Quando questionado se os casos de menores grávidas são consequência de crimes sexuais, Sandoval afirma que esta informação não é considerada nas estatísticas. Mas, com seus 11 anos de experiência em Chuquisaca, ele alertou que grande parte desses casos envolve pais adolescentes.
Porém, até 31 de outubro de 2023, o Ministério Público registrou diariamente mais de 10 casos de estupro ou estupro de criança ou adolescente.

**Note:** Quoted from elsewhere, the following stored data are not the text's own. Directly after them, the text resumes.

(* ===== verification/GossipTable.v ===== *)
(** * What a frame can do to the table of peer servers

    [frameFrom ip g g']: the table moved from [g] to [g'] as a frame sent from [ip] may move
    it. Every method that handles a frame moves it so. Nobody but a server itself can have
    it listed: a frame of a third party changes no peer and adds only unproved ones. *)

From stdpp Require Import gmap.
From S2P Require Import Prelude Buffer Types Address NetIP Packet Builders UDPCrypt Text SortedIDs NatTraversal Gossip.
Local Open Scope Z_scope.

(** The address of a peer as the table compares it. *)
Definition peerHost (p : PeerServer) : bytes := IPString (pa_IP (p_Addr p)).

(** ** Keys name addresses *)

Lemma Itoa_no_colon n : 58 ∉ Itoa n.
Proof.
  unfold Itoa. generalize 20%nat. intros fuel H. apply list_elem_of_fmap in H as (d&Hd&Hin).
  assert (0 <= d < 10) as Hr.
  { clear Hd. revert n Hin. induction fuel as [|fuel IH]; intros n Hin; cbn [digitsOf] in Hin; [by apply not_elem_of_nil in Hin|].
    apply elem_of_app in Hin as [Hin|Hin%list_elem_of_singleton]; [|subst; apply Z.mod_pos_bound; lia].
    destruct (n <? 10); [by apply not_elem_of_nil in Hin|by eapply IH]. }
  unfold digitChar in Hd. rewrite (proj2 (Z.ltb_lt d 10)) in Hd by lia. lia.
Qed.

Lemma last_sep_inj {A} (c : A) a a' p p' : c ∉ p → c ∉ p' → a ++ c :: p = a' ++ c :: p' → a = a'.
Proof.
  intros Hp Hp'. revert a'. induction a as [|x a IH]; intros [|x' a'] Heq; cbn in Heq; try done; injection Heq as Hx Heq.
  - subst p. exfalso. apply Hp, elem_of_app. right. apply list_elem_of_here.
  - subst p'. exfalso. apply Hp', elem_of_app. right. apply list_elem_of_here.
  - subst x'. f_equal. by apply IH.
Qed.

Em Chuquisaca, uma dessas reclamações surge a cada um dia e meio.
Em relação ao estupro, Sandoval só se lembra de um caso: um pai que estuprou a filha de nove anos e lhe transmitiu HIV. “Eles o prenderam em meu escritório. Ele morreu na prisão devido à AIDS”, acrescenta.
Embora não existam dados sobre casos de transmissão do HIV por meio de crimes sexuais, os meios de comunicação registraram vários incidentes no último ano. Como o de Cochabamba, em que um pai com HIV violou a mulher e quatro filhas em maio de 2022. Ou o caso de um menino de 10 anos em Yapacaní, Santa Cruz, que foi violentado por quatro homens com HIV e o deixaram em terapia intensiva em junho de 2022.
Um q'epi maior
[Nota de tradução: o q'epi é uma forma de arte têxtil das mulheres bolivianas. É um pano colorido amarrado nas costas que funciona como mochila. São peças que acompanham as mulheres ao longo da vida, por isso possuem uma relação simbólica com suas histórias, sonhos e arrependimentos].
Todos os dias, as mulheres enfrentam tratamento desigual na sociedade que afeta suas vidas. Desde a forma como se vestem até a forma como exercem os seus direitos sexuais e reprodutivos. “Quando você tem HIV seu q'epi é maior”, reflete Hilaquita. “Eles dizem que ‘ela provavelmente é uma prostituta, provavelmente ficou doente assim’ “. As mulheres com HIV sofrem mais discriminação, inclusive nos serviços de saúde. As filhas de mulheres com HIV que decidem ter filhos também são discriminadas.
Essa situação afeta de tal forma as pessoas com HIV, especialmente as mulheres, que prevalece sobre elas uma espécie de autocensura. Quando não são excluídas ou discriminadas, parecem invisíveis aos olhos da sociedade e do Estado.